Improving the Sensitivity of Backdoor Detectors via Class Subspace Orthogonalization
This work addresses security vulnerabilities in machine learning models for applications like autonomous systems and cybersecurity, offering an incremental improvement over existing backdoor detection techniques.
The paper tackles the problem of backdoor detection in neural networks by addressing failures in existing methods when non-target classes are easily discriminable or backdoors are subtle, proposing a method that suppresses intrinsic features to enhance detection sensitivity and achieving improved detection rates against challenging attacks.
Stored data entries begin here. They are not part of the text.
(* ===== verification/EventWriter.v ===== *)
(** * Lifecycle events: the writer

    Models the asynchronous writer of [crates/gateway-store/src/event_store.rs]: it
    takes events from the queue of [EventLog], batches the required ones, appends a
    batch in one transaction, repeats a batch the store could not take, and replays a
    batch with a poisoned record one event at a time.

    A step of the writer runs to its next [await]; producers emit, and are dropped,
    between any two steps. The blocking worker of a write may be lost before or after
    it committed. *)

From S2P Require Import Prelude Text Octets Core ClientKey ControlPlane StoreRows StoreSchema SqliteTx EventLog.
Local Open Scope string_scope.
Local Open Scope list_scope.
Local Open Scope Z_scope.

Module Writer.
Import Events.

Definition MAX_EVENT_WRITER_BATCH_SIZE : nat := 1024.
Definition DEFAULT_EVENT_WRITER_BATCH_SIZE : nat := 64.
Definition DEFAULT_EVENT_WRITER_RETRY_DELAY : Duration := from_millis 25.

Record EventWriterConfig : Type := mkWriterConfig {
  batch_size : nat;
  retry_delay : Duration;
}.

Inductive EventWriterConfigError : Type := ZeroBatchSize | BatchSizeTooLarge | ZeroRetryDelay.

Definition writer_config_try_new (size : nat) (delay : Duration) : result EventWriterConfigError EventWriterConfig :=
  if (size =? 0)%nat then Err ZeroBatchSize
  else if (MAX_EVENT_WRITER_BATCH_SIZE <? size)%nat then Err BatchSizeTooLarge
  else if is_zero delay then Err ZeroRetryDelay
  else Ok (mkWriterConfig size delay).

Definition writer_config_default : EventWriterConfig :=
  mkWriterConfig DEFAULT_EVENT_WRITER_BATCH_SIZE DEFAULT_EVENT_WRITER_RETRY_DELAY.

Record EventWriterMetrics : Type := mkWriterMetrics {
  required_events_committed : Z;
  rows_inserted : Z;
  diagnostics_not_persisted : Z;
  sqlite_write_failures : Z;
  required_events_quarantined : Z;
  pending_required : Z;
}.

Inductive EventWriteFailure : Type := Transient | PoisonedRecord.

(** Where [run] is: in the loop of [drain_ready_events], waiting in [recv], writing the
    batch, in the loop of [quarantine_poisoned_pending], or done. *)
Inductive WriterPhase : Type :=
| Draining
| Waiting
| Writing
| Replaying (remaining : list GatewayEvent)
| Finished (metrics : EventWriterMetrics).

(** [aw_store] says whether a store is open; [aw_telemetry] are the events the pipeline,
    if there is one, has observed. *)
Record AsyncSqliteEventWriter : Type := mkWriter {
  aw_config : EventWriterConfig;
  aw_store : bool;
  aw_pending : list GatewayEvent;
  aw_metrics : EventWriterMetrics;
  aw_telemetry : option (list GatewayEvent);
  aw_phase : WriterPhase;
}.

Definition writer_new (config : EventWriterConfig) : AsyncSqliteEventWriter :=
  mkWriter config false [] (mkWriterMetrics 0 0 0 0 0 0) None Draining.

Definition with_telemetry_pipeline (w : AsyncSqliteEventWriter) : AsyncSqliteEventWriter :=
  mkWriter (aw_config w) (aw_store w) (aw_pending w) (aw_metrics w) (Some []) (aw_phase w).

Definition set_writer_phase (phase : WriterPhase) (w : AsyncSqliteEventWriter) : AsyncSqliteEventWriter :=
  mkWriter (aw_config w) (aw_store w) (aw_pending w) (aw_metrics w) (aw_telemetry w) phase.
Definition set_pending (pending : list GatewayEvent) (w : AsyncSqliteEventWriter) : AsyncSqliteEventWriter :=
  mkWriter (aw_config w) (aw_store w) pending (aw_metrics w) (aw_telemetry w) (aw_phase w).
Definition set_metrics (metrics : EventWriterMetrics) (w : AsyncSqliteEventWriter) : AsyncSqliteEventWriter :=
  mkWriter (aw_config w) (aw_store w) (aw_pending w) metrics (aw_telemetry w) (aw_phase w).
Definition set_store (store : bool) (w : AsyncSqliteEventWriter) : AsyncSqliteEventWriter :=
  mkWriter (aw_config w) store (aw_pending w) (aw_metrics w) (aw_telemetry w) (aw_phase w).

Definition count_committed (committed inserted : Z) (m : EventWriterMetrics) : EventWriterMetrics :=
  mkWriterMetrics (fetch_add (required_events_committed m) committed) (fetch_add (rows_inserted m) inserted) (diagnostics_not_persisted m)
    (sqlite_write_failures m) (required_events_quarantined m) (pending_required m).
Definition count_diagnostic (m : EventWriterMetrics) : EventWriterMetrics :=
  mkWriterMetrics (required_events_committed m) (rows_inserted m) (fetch_add (diagnostics_not_persisted m) 1) (sqlite_write_failures m)
    (required_events_quarantined m) (pending_required m).
Definition count_failure (m : EventWriterMetrics) : EventWriterMetrics :=
  mkWriterMetrics (required_events_committed m) (rows_inserted m) (diagnostics_not_persisted m) (fetch_add (sqlite_write_failures m) 1)
    (required_events_quarantined m) (pending_required m).
Definition count_quarantined (m : EventWriterMetrics) : EventWriterMetrics :=
  mkWriterMetrics (required_events_committed m) (rows_inserted m) (diagnostics_not_persisted m) (sqlite_write_failures m)
    (fetch_add (required_events_quarantined m) 1) (pending_required m).
Definition gauge_pending (pending : nat) (m : EventWriterMetrics) : EventWriterMetrics :=
  mkWriterMetrics (required_events_committed m) (rows_inserted m) (diagnostics_not_persisted m) (sqlite_write_failures m)
    (required_events_quarantined m) (Z.of_nat pending).

Definition update_pending_metric (w : AsyncSqliteEventWriter) : AsyncSqliteEventWriter :=
  set_metrics (gauge_pending (length (aw_pending w)) (aw_metrics w)) w.

Definition observe_telemetry (event : GatewayEvent) (w : AsyncSqliteEventWriter) : AsyncSqliteEventWriter :=
  mkWriter (aw_config w) (aw_store w) (aw_pending w) (aw_metrics w) ((fun seen => seen ++ [event]) <$> aw_telemetry w) (aw_phase w).

Definition accept_event (event : GatewayEvent) (w : AsyncSqliteEventWriter) : AsyncSqliteEventWriter :=
  let w := observe_telemetry event w in
  match priority event with
  | PriorityRequired => update_pending_metric (set_pending (aw_pending w ++ [event]) w)
  | PriorityDiagnostic => set_metrics (count_diagnostic (aw_metrics w)) w
  end.
(* ===== verification/RuntimeStatus.v ===== *)
(** * Runtime status of one binding

    Models [crates/gateway-router/src/runtime_management_status.rs]: the read-only
    projection of both runtime registries that management shows for one Endpoint,
    credential and, if given, upstream model, at a time the caller supplies. *)

From S2P Require Import Prelude Core Sharded RuntimeHealth RuntimeQuota RouteSnapshot CredentialScheduler.
Local Open Scope string_scope.
Local Open Scope Z_scope.

Module Status.

Record RuntimeManagementStatusTarget : Type := mkStatusTarget {
  ms_endpoint_id : EndpointId;
  ms_credential_id : CredentialId;
  ms_upstream_model : option string;
}.

Inductive RuntimeManagementStatusTargetError : Type := StatusEmptyUpstreamModel.

Definition status_target_try_new (endpoint_id : EndpointId) (credential_id : CredentialId) (upstream_model : option string)
  : result RuntimeManagementStatusTargetError RuntimeManagementStatusTarget :=
  if bool_decide (upstream_model = Some "") then Err StatusEmptyUpstreamModel
  else Ok (mkStatusTarget endpoint_id credential_id upstream_model).

Definition has_model_scope (t : RuntimeManagementStatusTarget) : bool := bool_decide (is_Some (ms_upstream_model t)).

Record RuntimeManagementQuotaStatus : Type := mkQuotaStatus {
  mq_availability : Quota.RuntimeQuotaAvailability;
  mq_source : option Quota.QuotaSource;
  mq_confidence : option Quota.QuotaConfidence;
  mq_observed_at_ms : option Z;
  mq_blocking_reset_at_ms : option Z;
}.

Record RuntimeManagementStatusSnapshot : Type := mkStatusSnapshot {
  sn_endpoint_id : EndpointId;
  sn_credential_id : CredentialId;
  sn_observed_at_ms : Z;
  sn_account_status : RuntimeCredentialAccountStatus;
  sn_endpoint_health : RuntimeHealthAvailability;
  sn_credential_health : RuntimeHealthAvailability;
  sn_model_health : option RuntimeHealthAvailability;
  sn_binding_quota : RuntimeManagementQuotaStatus;
  sn_model_quota : option RuntimeManagementQuotaStatus;
}.

Inductive RuntimeManagementStatusQueryError : Type := HealthUnavailable | QuotaUnavailable.

Definition quota_status (s : Quota.RuntimeQuotaStatusSnapshot) : RuntimeManagementQuotaStatus :=
  match Quota.st_snapshot s with
  | None => mkQuotaStatus (Quota.st_availability s) None None None None
  | Some q => mkQuotaStatus (Quota.st_availability s) (Some (Quota.source q)) (Some (Quota.confidence q)) (Some (Quota.observed_at_ms q))
                (Quota.blocking_reset_at_ms q)
  end.

Section Query.
Context `{!ShardHash RuntimeHealthKey, !ShardHash Quota.RuntimeQuotaTarget}.
Context (health : HealthRegistry) (quota : Quota.QuotaRegistry).

Definition health_at (key : RuntimeHealthKey) (observed_at_ms : Z) : result RuntimeManagementStatusQueryError RuntimeHealthAvailability :=
  map_err (fun _ => HealthUnavailable) (availability_at health key observed_at_ms).

Definition quota_at (target : Quota.RuntimeQuotaTarget) (observed_at_ms : Z) : result RuntimeManagementStatusQueryError RuntimeManagementQuotaStatus :=
  let? s := map_err (fun _ => QuotaUnavailable) (Quota.status_at quota target observed_at_ms) in Ok (quota_status s).

Definition binding_status (t : RuntimeManagementStatusTarget) (observed_at_ms : Z)
  : result RuntimeManagementStatusQueryError RuntimeManagementStatusSnapshot :=
  let e := ms_endpoint_id t in
  let c := ms_credential_id t in
  let? endpoint_health := health_at (HEndpoint e) observed_at_ms in
  let? credential_health := health_at (HEndpointCredential e c) observed_at_ms in
  let? account_status := map_err (fun _ => HealthUnavailable) (credential_account_status_at health e c observed_at_ms) in
  let? binding_quota := quota_at (Quota.EndpointCredential e c) observed_at_ms in
  let? model := match ms_upstream_model t with
                | None => Ok (None, None)
                | Some upstream_model =>
                    let? model_health := health_at (HEndpointCredentialModel e c upstream_model) observed_at_ms in
                    let? model_target := map_err (fun _ => QuotaUnavailable) (Quota.endpoint_credential_model e c upstream_model) in
                    let? model_quota := quota_at model_target observed_at_ms in
                    Ok (Some model_health, Some model_quota)
                end in
  Ok (mkStatusSnapshot e c observed_at_ms account_status endpoint_health credential_health model.1 binding_quota model.2).

(** ** The status and the scheduler *)

(** Nothing in the snapshot speaks against the binding. *)
Definition shown_available (s : RuntimeManagementStatusSnapshot) : bool :=
  av_is_available (sn_endpoint_health s) && av_is_available (sn_credential_health s)
  && match sn_model_health s with Some a => av_is_available a | None => true end
  && Quota.qav_is_available (mq_availability (sn_binding_quota s))
  && match sn_model_quota s with Some q => Quota.qav_is_available (mq_availability q) | None => true end.

Lemma quota_at_shows target now :
  is_ok_and (fun q => Quota.qav_is_available (mq_availability q)) (quota_at target now)
  = is_ok_and Quota.qav_is_available (Quota.availability_at quota target now).
Proof.
  unfold quota_at, Quota.status_at, Quota.availability_at, quota_status. destruct (read_shard _ _ _) as [m| |]; simpl; [|done..].
  by destruct (m !! target).
Qed.

Lemma health_at_shows key now :
  is_ok_and av_is_available (health_at key now) = is_ok_and av_is_available (availability_at health key now).
Proof. unfold health_at. by destruct (availability_at health key now). Qed.

(** Management shows a binding of a model as free of blocks exactly when, at that time,
    the registries let the scheduler select it; a status that cannot be read is a
    binding that cannot be selected. *)
Lemma status_agrees_with_selection candidate id now :
  is_ok_and shown_available (binding_status (mkStatusTarget (cand_endpoint_id candidate) id (Some (upstream_model candidate))) now)
  = let v := mkView health (Some now) quota (Some now) in
    candidate_healthy v candidate && binding_healthy v candidate id && binding_within_quota v candidate id.
Proof.
  unfold candidate_healthy, binding_healthy, binding_within_quota, endpoint_is_available, endpoint_credential_is_available,
    endpoint_credential_model_is_available, Quota.endpoint_credential_is_available, Quota.endpoint_credential_model_is_available,
    availability, Quota.availability, read_clock, Quota.q_read_clock. simpl.
  set (e := cand_endpoint_id candidate). set (model := upstream_model candidate).
  rewrite <- (health_at_shows (HEndpoint e)), <- (health_at_shows (HEndpointCredential e id)), <- (health_at_shows (HEndpointCredentialModel e id model)),
    <- (quota_at_shows (Quota.EndpointCredential e id)).
  assert (Hacc : credential_account_status_at health e id now = Panic \/ (exists x, credential_account_status_at health e id now = Err x)
    -> is_ok_and av_is_available (health_at (HEndpointCredential e id) now) = false).
  { unfold credential_account_status_at, health_at, availability_at. destruct (read_shard _ _ _); simpl; [|done..]. by intros [?|[? ?]]. }
  unfold binding_status. simpl. destruct (health_at (HEndpoint e) now) as [a1| |]; simpl; [|done..].
  destruct (health_at (HEndpointCredential e id) now) as [a2| |]; simpl; [|by rewrite ?andb_false_r..]. simpl in Hacc.
  destruct (credential_account_status_at health e id now) as [st|x|]; simpl;
    [|by rewrite (Hacc (or_intror (ex_intro _ x eq_refl))), ?andb_false_r|by rewrite (Hacc (or_introl eq_refl)), ?andb_false_r].
  destruct (quota_at (Quota.EndpointCredential e id) now) as [q1| |]; simpl; [|by rewrite ?andb_false_r..].
  destruct (health_at (HEndpointCredentialModel e id model) now) as [a3| |]; simpl; [|by rewrite ?andb_false_r..].
  unfold Quota.endpoint_credential_model. case_bool_decide; simpl; [by rewrite ?andb_false_r|]. rewrite <- quota_at_shows.
  destruct (quota_at (Quota.EndpointCredentialModel e id model) now) as [q2| |]; unfold shown_available; simpl; [|by rewrite ?andb_false_r..].
  by rewrite !andb_assoc.
Qed.
End Query.
End Status.
(** * Crypto-Prices: aggregation statistics, CSV rows and Telegram alert rules

    A shallow embedding of the price-comparison tool
    ([crypto_price_checker.py], [crypto_price_cli.py]) and of the alert bot
    ([telegram_alerts.py]).

    Modelling conventions.
    - Python [float] values (prices, percentages, [time.time()] readings) are
      exact rationals [Q]; rounding, infinities and NaN are not modelled.
      Equalities between computed numbers are therefore stated with [==].
    - Python [int] configuration values (cooldown, window, status interval)
      are [Z] and enter the arithmetic through [inject_Z].
    - A [dict] whose iteration order matters (the provider -> price mapping)
      is an association list in insertion order; the static symbol tables,
      only ever read with [.get], are [gmap]s.
    - Exceptions are values of [Exn]; a computation that may raise returns a
      [result].  Functions that mutate the alert state or talk to Telegram
      live in the state-and-exception monad [M]: as in Python, mutations made
      before an exception is raised stay visible afterwards.
    - The clock is an explicit argument [now] at every place where the source
      calls [time.time()]. *)

From Stdlib Require Import QArith Qabs Lqa ZArith Lia Ascii String.
From stdpp Require Import base option list strings gmap sorting.

Local Open Scope Q_scope.

(** ** Numbers *)

Definition Qltb (x y : Q) : bool := negb (Qle_bool y x).

(** Python truthiness of a float: everything but zero. *)
Definition truthy (x : Q) : bool := negb (Qeq_bool x 0).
Most post-training backdoor detection methods rely on attacked models exhibiting extreme outlier detection statistics for the target class of an attack, compared to non-target classes. However, these approaches may fail: (1) when some (non-target) classes are easily discriminable from all others, in which case they may naturally achieve extreme detection statistics (e.g., decision confidence); and (2) when the backdoor is subtle, i.e., with its features weak relative to intrinsic class-discriminative features. A key observation is that the backdoor target class has contributions to its detection statistic from both the backdoor trigger and from its intrinsic features, whereas non-target classes only have contributions from their intrinsic features. To achieve more sensitive detectors, we thus propose to suppress intrinsic features while optimizing the detection statistic for a given class. For non-target classes, such suppression will drastically reduce the achievable statistic, whereas for the target class the (significant) contribution from the backdoor trigger remains. In practice, we formulate a constrained optimization problem, leveraging a small set of clean examples from a given class, and optimizing the detection statistic while orthogonalizing with respect to the class's intrinsic features. We dub this plug-and-play approach Class Subspace Orthogonalization (CSO) and assess it against challenging mixed-label and adaptive attacks.